Epidemiology descriptive. Disease, etiology.

 

 

INTRODUÇÃO

As décadas de 40 e 50 assinalam, na América, o momento da transição do perfil de morbidade das doenças infecciosas e parasitárias para problemas crônicos e degenerativos. Na epidemiologia, essa transição se fez acompanhar de uma intensificação no desenvolvimento dos aspectos metodológicos, consolidando os chamados estudos analíticos, principalmente os estudos de coorte e caso-controle, como os mais apropriados para a investigação dos fatores de risco presentes na causalidade dessas doenças24.

Os sucessos obtidos nas primeiras décadas deste século, no controle das doenças infecciosas e parasitárias, através dos programas de imunização em massa, do controle de vetores e do saneamento ambiental pareciam indicar que o conhecimento disponível era suficiente para o manejo das doenças transmissíveis. A metodologia de inquérito epidemiológico e as técnicas da epidemiologia descritiva utilizadas na caracterização desses problemas, no âmbito populacional, pareciam não necessitar de maiores refinamentos.

A campanha de erradicação da varíola, desenhada com base na experiência adquirida durante a década de 50 no programa de erradicação da malária, auxiliou a incorporação das técnicas de vigilância epidemiológica aos programas de controle de doenças transmissíveis em todo o mundo. A Agência Norte-Americana, criada durante a campanha de erradicação da malária no Sul dos Estados Unidos, foi transformada em Centro de Controle de Doenças e se encarregou de implantar o sistema de vigilância epidemiológica no País15.

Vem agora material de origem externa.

(* ===== verification/UnitTests.v ===== *)
(** * The unit tests (unit_tests.c)

    The tests of the console and of the heap.  [run_unit_tests] runs only the
    first one, which never returns. *)

From S2P Require Import Prelude Mem KHeap Vga.

Definition BLOCK_SIZE : Z := 8.

Definition assert_true (s : console) (arg1 arg2 : Z) : outcome console :=
  if negb (arg1 =? arg2) then printstr s (bytes_of "Assert Failed") else Ok s.

(** ** The console *)

Definition vga_test1 (s : console) : outcome console :=
  s1 ← printk s (bytes_of "%s : %s") [AStr (bytes_of "Hello There!!"); AStr (bytes_of "supertitan")];
  printk s1 (bytes_of "%r") [AStr (bytes_of "Whatever")].

Definition vga_test2 (s : console) : outcome console :=
  s1 ← printk s (bytes_of "Hello, %s" ++ [10]) [AStr (bytes_of "supertitan")];
  s2 ← printk s1 (bytes_of "NULL Addr: %lu" ++ [10]) [ALong 0];
  printk s2 (bytes_of "Random Addr: %lu" ++ [10]) [ALong 0x123456789].

(** [n] turns of the loop of [vga_test3]. *)
Fixpoint print_as (n : nat) (s : console) : outcome console :=
  match n with
  | O => Ok s
  | S n' => s' ← printstr s (bytes_of "a"); print_as n' s'
  end.

Definition vga_test3 (s : console) : outcome console := print_as 90 s.

Definition run_unit_tests (s : console) : outcome console := vga_test1 s.

(** ** The heap *)

(** The three calls that print a pointer. *)
Definition print_ptr (s : console) (label : list Z) (ptr : Z) : outcome console :=
  s1 ← printstr s label;
  s2 ← printlong s1 ptr;
  printc s2 10.

(** A request whose pointer is printed. *)
Definition print_request (s : console) (h : heap) (label : list Z) (size : Z) : outcome (Z * console * heap) :=
  '(ptr, h1) ← request h size;
  s1 ← print_ptr s label ptr;
  Ok (ptr, s1, h1).

Definition test_kmalloc (s : console) (h : heap) : outcome (console * heap) :=
  '(ptr, s1, h1) ← print_request s h (bytes_of "First ptr:") BLOCK_SIZE;
  '(_, s2, h2) ← print_request s1 h1 (bytes_of "Second ptr:") BLOCK_SIZE;
  h3 ← kfree h2 ptr;
  '(_, s4, h4) ← print_request s2 h3 (bytes_of "Third ptr:") BLOCK_SIZE;
  Ok (s4, h4).

Definition test_kmalloc2 (s : console) (h : heap) : outcome (console * heap) :=
  '(ptr, s1, h1) ← print_request s h (bytes_of "First ptr:") BLOCK_SIZE;
  '(second_ptr, s2, h2) ← print_request s1 h1 (bytes_of "Second ptr:") BLOCK_SIZE;
  '(_, s3, h3) ← print_request s2 h2 (bytes_of "Third ptr:") BLOCK_SIZE;
  h4 ← kfree h3 ptr;
  h5 ← kfree h4 second_ptr;
  '(_, s6, h6) ← print_request s3 h5 (bytes_of "Fourth ptr:") (BLOCK_SIZE + 9);
  Ok (s6, h6).

(** ** Properties *)

Lemma print_as_shows n : ∀ s t, shows s t →
  ∃ s', print_as n s = Ok s' ∧ shows s' (puts t (replicate n 97)) ∧ only_screen s s'.
Proof.
  induction n as [|n IH]; intros s t Hs; [by exists s |].
  destruct (printstr_shows s t (bytes_of "a") Hs) as (s1 & H1 & Hs1 & Ho1).
  destruct (IH s1 _ Hs1) as (s2 & H2 & Hs2 & Ho2). exists s2. cbn [print_as]. rewrite H1. out_red.
  split_and!; [done | done | by eapply only_screen_trans].
Qed.

(** Letters that fit the line. *)
Lemma puts_on_line n : ∀ t, 0 ≤ col t → col t + Z.of_nat n < VGA_WIDTH → row t < VGA_HEIGHT →
  col (puts t (replicate n 97)) = col t + Z.of_nat n ∧ row (puts t (replicate n 97)) = row t.
Proof.
  induction n as [|n IH]; intros t H0 Hn Hr; [simpl; lia |]. cbn [replicate puts foldl]. fold (puts (put t 97) (replicate n 97)).
  assert (put t 97 = Terminal (<[Z.to_nat (row t * VGA_WIDTH + col t) := 0x0f61]> (cells t)) (col t + 1) (row t)) as ->.
  { unfold put. change (i8 97 =? 10) with false. cbv iota. rewrite (proj2 (Z.eqb_neq _ _)) by lia.
    unfold scroll. cbn [row]. by rewrite (proj2 (Z.leb_gt _ _)) by lia. }
  destruct (IH (Terminal (<[Z.to_nat (row t * VGA_WIDTH + col t) := 0x0f61]> (cells t)) (col t + 1) (row t))) as [-> ->];
    cbn [col row]; lia.
Qed.

(** The long line of vga_test3 wraps: of ninety letters at the begin of a line
    the last ten are on the next one. *)
Theorem vga_test3_wraps s cs r :
  shows s (Terminal cs 0 r) → r + 1 < VGA_HEIGHT →
  ∃ s', vga_test3 s = Ok s' ∧ shows s' (puts (Terminal cs 0 r) (replicate 90 97)) ∧ Vga.x s' = 10 ∧ Vga.y s' = r + 1.
Proof.
  intros Hs Hr. destruct (print_as_shows 90 s _ Hs) as (s' & Hp & Hs' & _). exists s'.
  pose proof (sh_xy _ _ Hs') as [-> ->]. split; [exact Hp |]. split; [exact Hs' |]. unfold VGA_HEIGHT in *.
  change 90%nat with (79 + (1 + 10))%nat. rewrite !replicate_add, !puts_app.
  destruct (puts_on_line 79 (Terminal cs 0 r)) as [Hc Hw]; [done | done | cbn [row]; unfold VGA_HEIGHT; lia |].
  revert Hc Hw. generalize (puts (Terminal cs 0 r) (replicate 79 97)). intros t Hc Hw. cbn [col row] in *.
  assert (col (puts t (replicate 1 97)) = 0 ∧ row (puts t (replicate 1 97)) = r + 1) as [Hc' Hw'].
  { cbn [replicate puts foldl]. unfold put. change (i8 97 =? 10) with false. cbv iota. rewrite Hc, Hw.
    change (0 + Z.of_nat 79 =? VGA_WIDTH - 1) with true. cbv iota. unfold scroll, VGA_HEIGHT. cbn [row].
    by rewrite (proj2 (Z.leb_gt _ _)) by lia. }
  revert Hc' Hw'. generalize (puts t (replicate 1 97)). intros t' Hc' Hw'.
  destruct (puts_on_line 10 t') as [-> ->]; [lia | unfold VGA_WIDTH; lia | unfold VGA_HEIGHT; lia | lia].
Qed.

Lemma printk_pieces s t ps :
  shows s t → locked s = false → Forall piece_ok ps → (length ps ≤ length (flat_map piece_format ps))%nat →
  ∃ s', printk s (flat_map piece_format ps) (flat_map piece_args ps) = Ok s' ∧
    shows s' (puts t (flat_map render ps)) ∧ only_screen s s'.
Proof. intros Hs Hl Hok Hn. apply (printf_shows 1); try done. lia. Qed.

Lemma printk_bad_specifier s t c args :
  shows s t → locked s = false → c ∉ [100; 115; 108] → printk s [37; c] args = Fault (Spin "acquire").
Proof.
  intros Hs Hl Hc. unfold printk. cbn [length].
  by apply (printf_bad_specifier 0 2 s t [] c [] args Hs Hl (Forall_nil_2 _) Hc).
Qed.

(** The pieces of the first format. *)
Definition greeting : list piece :=
  PStr (bytes_of "Hello There!!") :: lits (bytes_of " : ") ++ [PStr (bytes_of "supertitan")].

Lemma greeting_shows s t :
  shows s t → locked s = false →
  ∃ s', printk s (bytes_of "%s : %s") [AStr (bytes_of "Hello There!!"); AStr (bytes_of "supertitan")] = Ok s' ∧
    shows s' (puts t (bytes_of "Hello There!! : supertitan")) ∧ only_screen s s'.
Proof.
  intros Hs Hl. replace (bytes_of "%s : %s") with (flat_map piece_format greeting) by reflexivity.
  replace (bytes_of "Hello There!! : supertitan") with (flat_map render greeting) by reflexivity.
  apply (printk_pieces s t greeting Hs Hl).
  - constructor; [done |]. apply Forall_app. split; [by apply lits_ok; no_percent | by constructor].
  - unfold greeting, lits. cbn. lia.
Qed.

(** The unknown conversion of the first test stops the tests: the report of it
    waits for the lock that the test holds. *)
Theorem run_unit_tests_spins s t :
  shows s t → locked s = false → run_unit_tests s = Fault (Spin "acquire").
Proof.
  intros Hs Hl. destruct (greeting_shows s t Hs Hl) as (s1 & Hp & Hs1 & Ho1).
  unfold run_unit_tests, vga_test1. rewrite Hp. out_red. rewrite <- (only_screen_locked _ _ Ho1) in Hl.
  apply (printk_bad_specifier s1 _ 114 _ Hs1 Hl). no_percent.
Qed.

(** *** The heap *)

(** The line that [print_ptr] prints. *)
Definition ptr_line (label : list Z) (ptr : Z) : list Z := label ++ [48; 120] ++ hex_digits 16 ptr [] ++ [10].

Lemma print_ptr_shows s t label ptr :
  shows s t → ∃ s', print_ptr s label ptr = Ok s' ∧ shows s' (puts t (ptr_line label ptr)) ∧ only_screen s s'.
Proof.
  intros Hs. destruct (printstr_shows s t label Hs) as (s1 & H1 & Hs1 & Ho1).
  destruct (printlong_shows s1 _ ptr Hs1) as (s2 & H2 & Hs2 & Ho2).
  destruct (printc_shows s2 _ 10 Hs2) as (s3 & H3 & Hs3 & Ho3). exists s3. unfold print_ptr. rewrite H1. out_red.
  rewrite H2. out_red. rewrite H3. split_and!; [done | | by eapply only_screen_trans; [eapply only_screen_trans |]].
  unfold ptr_line. rewrite !puts_app in *. exact Hs3.
Qed.

Lemma print_request_spec s t h bs label size p n bs' :
  shows s t → heap_ok h bs → 5 ≤ size → place size (heap_start h) bs = Some (p, n, bs') →
  ∃ s' h', print_request s h label size = Ok (p, s', h') ∧ shows s' (puts t (ptr_line label p)) ∧
    heap_ok h' bs' ∧ heap_start h' = heap_start h.
Proof.
  intros Hs Hok Hsz Hp.
  destruct (kmalloc_place no_growth (heap_fuel h) h size bs p n bs' Hok Hsz (heap_fuel_enough _ _ Hok) Hp)
    as (h' & Hk & Hok' & (Hst & _) & _).
  destruct (print_ptr_shows s t label p Hs) as (s' & Hpp & Hs' & _). exists s', h'.
  unfold print_request, request. rewrite Hk. out_red. rewrite Hpp. by split_and!.
Qed.

(** The requests of a test on a free region with room, at the begin of the
    heap. *)
Section Requests.
Context (h : heap) (bs : list region).

Lemma print_request_behind s t h' us label b :
  shows s t → heap_ok h' (us ++ (false, b) :: bs) → Forall (λ r, r.1 = true) us → BLOCK_SIZE + HDR < b →
  heap_start h' = heap_start h →
  ∃ s' h'', print_request s h' label BLOCK_SIZE = Ok (heap_start h + span us + HDR, s', h'') ∧
    shows s' (puts t (ptr_line label (heap_start h + span us + HDR))) ∧
    heap_ok h'' ((us ++ [(true, BLOCK_SIZE)]) ++ (false, b - BLOCK_SIZE - HDR) :: bs) ∧ heap_start h'' = heap_start h.
Proof.
  intros Hs Hok Hus Hb Hst. rewrite <- app_assoc, <- Hst.
  eapply print_request_spec; [exact Hs | exact Hok | done | by apply place_behind].
Qed.

Lemma kfree_request h' pre size post p :
  heap_ok h' (pre ++ (true, size) :: post) → heap_start h' = heap_start h → p = heap_start h + span pre + HDR →
  ∃ h'', kfree h' p = Ok h'' ∧ heap_ok h'' (pre ++ (false, size) :: post) ∧ heap_start h'' = heap_start h.
Proof.
  intros Hok Hst ->. rewrite <- Hst. destruct (kfree_region _ _ _ _ Hok) as (h'' & Hk & Hok' & (Hst' & _)). by exists h''.
Qed.

End Requests.

(** test_kmalloc prints two pointers, and the third request gets the block that
    was freed in between. *)
Theorem test_kmalloc_reuses s t h b bs :
  shows s t → heap_ok h ((false, b) :: bs) → 2 * (BLOCK_SIZE + HDR) < b →
  let p := heap_start h + HDR in
  ∃ s' h', test_kmalloc s h = Ok (s', h') ∧
    heap_ok h' ((true, BLOCK_SIZE) :: (true, BLOCK_SIZE) :: (false, b - 2 * (BLOCK_SIZE + HDR)) :: bs) ∧
    shows s' (puts t (ptr_line (bytes_of "First ptr:") p ++ ptr_line (bytes_of "Second ptr:") (p + BLOCK_SIZE + HDR) ++
      ptr_line (bytes_of "Third ptr:") p)).
Proof.
  intros Hs Hok Hb p. unfold test_kmalloc.
  destruct (print_request_behind h bs s t h [] (bytes_of "First ptr:") b Hs Hok) as (s1 & h1 & -> & Hs1 & Hok1 & Hst1);
    [done | unfold BLOCK_SIZE, HDR in *; lia | done |]. out_red.
  destruct (print_request_behind h bs s1 _ h1 _ (bytes_of "Second ptr:") _ Hs1 Hok1) as (s2 & h2 & -> & Hs2 & Hok2 & Hst2);
    [by repeat constructor | unfold BLOCK_SIZE, HDR in *; lia | done |]. out_red.
  destruct (kfree_request h h2 [] _ _ _ Hok2 Hst2 eq_refl) as (h3 & -> & Hok3 & Hst3). out_red.
  destruct (print_request_spec s2 _ h3 _ (bytes_of "Third ptr:") BLOCK_SIZE _ _ _ Hs2 Hok3 ltac:(done) eq_refl)
    as (s4 & h4 & -> & Hs4 & Hok4 & Hst4). out_red.
  exists s4, h4. split; [done |]. cbn [app] in Hok4. split.
  - by replace (b - 2 * (BLOCK_SIZE + HDR)) with (b - BLOCK_SIZE - HDR - BLOCK_SIZE - HDR) by lia.
  - rewrite Hst3 in Hs4. cbn [span app] in Hs4. rewrite <- !puts_app, Z.add_0_r in Hs4. subst p.
    replace (heap_start h + HDR + BLOCK_SIZE + HDR) with (heap_start h + (HDR + BLOCK_SIZE + 0) + HDR) by lia. exact Hs4.
Qed.

(** test_kmalloc2 joins the two blocks that it freed for its last
    request, and prints the pointer to the first of them; the header of the
    joined block says 8 bytes where 17 were asked for, so that the second
    block, which is free, begins inside it. *)
Theorem test_kmalloc2_joins s t h b bs :
  shows s t → heap_ok h ((false, b) :: bs) → 3 * (BLOCK_SIZE + HDR) < b →
  let p := heap_start h + HDR in
  let q := p + BLOCK_SIZE + HDR in
  ∃ s' h', test_kmalloc2 s h = Ok (s', h') ∧
    heap_ok h' ((true, BLOCK_SIZE) :: (false, BLOCK_SIZE) :: (true, BLOCK_SIZE) :: (false, b - 3 * (BLOCK_SIZE + HDR)) :: bs) ∧
    shows s' (puts t (ptr_line (bytes_of "First ptr:") p ++ ptr_line (bytes_of "Second ptr:") q ++
      ptr_line (bytes_of "Third ptr:") (q + BLOCK_SIZE + HDR) ++ ptr_line (bytes_of "Fourth ptr:") p)) ∧
    q < p + (BLOCK_SIZE + 9).
Proof.
  intros Hs Hok Hb p q. unfold test_kmalloc2.
  destruct (print_request_behind h bs s t h [] (bytes_of "First ptr:") b Hs Hok) as (s1 & h1 & -> & Hs1 & Hok1 & Hst1);
    [done | unfold BLOCK_SIZE, HDR in *; lia | done |]. out_red.
  destruct (print_request_behind h bs s1 _ h1 _ (bytes_of "Second ptr:") _ Hs1 Hok1) as (s2 & h2 & -> & Hs2 & Hok2 & Hst2);
    [by repeat constructor | unfold BLOCK_SIZE, HDR in *; lia | done |]. out_red.
  destruct (print_request_behind h bs s2 _ h2 _ (bytes_of "Third ptr:") _ Hs2 Hok2) as (s3 & h3 & -> & Hs3 & Hok3 & Hst3);
    [by repeat constructor | unfold BLOCK_SIZE, HDR in *; lia | done |]. out_red.
  destruct (kfree_request h h3 [] _ _ _ Hok3 Hst3 eq_refl) as (h4 & -> & Hok4 & Hst4). out_red.
  destruct (kfree_request h h4 [(false, BLOCK_SIZE)] _ _ (heap_start h + span ([] ++ [(true, BLOCK_SIZE)]) + HDR) Hok4 Hst4 eq_refl) as (h5 & -> & Hok5 & Hst5). out_red.
  destruct (print_request_spec s3 _ h5 _ (bytes_of "Fourth ptr:") (BLOCK_SIZE + 9) _ _ _ Hs3 Hok5 ltac:(done) eq_refl)
    as (s6 & h6 & -> & Hs6 & Hok6 & Hst6). out_red.
  exists s6, h6. split; [done |]. cbn [app] in Hok6. split_and!.
  - by replace (b - 3 * (BLOCK_SIZE + HDR)) with (b - BLOCK_SIZE - HDR - BLOCK_SIZE - HDR - BLOCK_SIZE - HDR) by lia.
  - rewrite Hst5 in Hs6. cbn [span app] in Hs6. rewrite <- !puts_app, Z.add_0_r in Hs6. subst p q.
    replace (heap_start h + HDR + BLOCK_SIZE + HDR) with (heap_start h + (HDR + BLOCK_SIZE + 0) + HDR) by lia.
    replace (heap_start h + (HDR + BLOCK_SIZE + 0) + HDR + BLOCK_SIZE + HDR)
      with (heap_start h + (HDR + BLOCK_SIZE + (HDR + BLOCK_SIZE + 0)) + HDR) by lia.
    exact Hs6.
  - unfold q, BLOCK_SIZE, HDR. lia.
Qed.

(** ** Witnesses *)

Lemma vga_test3_wraps_witness : ∃ s', vga_test3 blank = Ok s' ∧ Vga.x s' = 10 ∧ Vga.y s' = 1.
Proof.
  destruct (vga_test3_wraps blank (cells blank_terminal) 0 blank_shows) as (s' & Hp & _ & Hx & Hy); [done |].
  exists s'. exact (conj Hp (conj Hx Hy)).
Defined.

Lemma run_unit_tests_spins_witness : run_unit_tests blank = Fault (Spin "acquire").
Proof. exact (run_unit_tests_spins blank blank_terminal blank_shows eq_refl). Defined.

Lemma test_kmalloc_reuses_witness : ∃ s' h', test_kmalloc blank boot_heap = Ok (s', h') ∧
  heap_ok h' [(true, 8); (true, 8); (false, 0xffb - 26)].
Proof.
  destruct boot_heap_ok as (Hok & _).
  destruct (test_kmalloc_reuses blank blank_terminal boot_heap 0xffb [] blank_shows Hok) as (s' & h' & Hp & Hok' & _); [done |].
  exists s', h'. exact (conj Hp Hok').
Defined.

Lemma test_kmalloc2_joins_witness : ∃ s' h', test_kmalloc2 blank boot_heap = Ok (s', h') ∧
  heap_ok h' [(true, 8); (false, 8); (true, 8); (false, 0xffb - 39)].
Proof.
  destruct boot_heap_ok as (Hok & _).
  destruct (test_kmalloc2_joins blank blank_terminal boot_heap 0xffb [] blank_shows Hok) as (s' & h' & Hp & Hok' & _); [done |].
  exists s', h'. exact (conj Hp Hok').
Defined.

Na medida em que as doenças transmissíveis, sujeitas à vigilância, vão se tornando mais raras, a importância política desses órgãos destinados ao controle também vai diminuindo. Assim, na década de 80, sob o impacto de administrações republicanas nos Estados Unidos e no contexto da crise fiscal dos governos ocidentais, o corte das verbas destinadas à saúde pública promove um progressivo desmantelamento dessas estruturas.

Ao mesmo tempo, na epidemiologia, o interesse dos investigadores desloca-se, cada vez mais, para as doenças crônicas, desaparecendo progressivamente, dos livros-textos e publicações da área, a referência à epidemiologia descritiva.

Durante o período que vai do início dos anos 70 ao início dos 90 o mundo passa por uma série de transformações, extremamente rápidas, principalmente nas regiões não desenvolvidas da América, Ásia e África, caracterizadas por intenso processo de urbanização que resulta no aparecimento de grandes centros urbanos com mais de um milhão de habitantes em áreas onde anteriormente não havia tais adensamentos populacionais; por fluxos migratórios decorrentes desse mesmo processo ou associados a guerras civis e perseguições políticas; por incorporação desordenada de tecnologias, que muitas vezes desestruturam formas tradicionais de enfrentamento dos problemas, sem que haja o correspondente desenvolvimento social para sustentá-las; por inúmeras oportunidades de comunicação, comércio e interações entre países de áreas relativamente isoladas7, 11.

Krause22 inicia seu artigo sobre as novas e velhas epidemias afirmando que "Uma nova epidemia pode estar sendo incubada agora mesmo em uma mega cidade, sem saneamento e superpovoada, do mundo não desenvolvido ou nas florestas remotas da África, América do Sul ou Ásia- regiões esparssamente povoadas que recentemente têm sido alteradas pela civilização moderna".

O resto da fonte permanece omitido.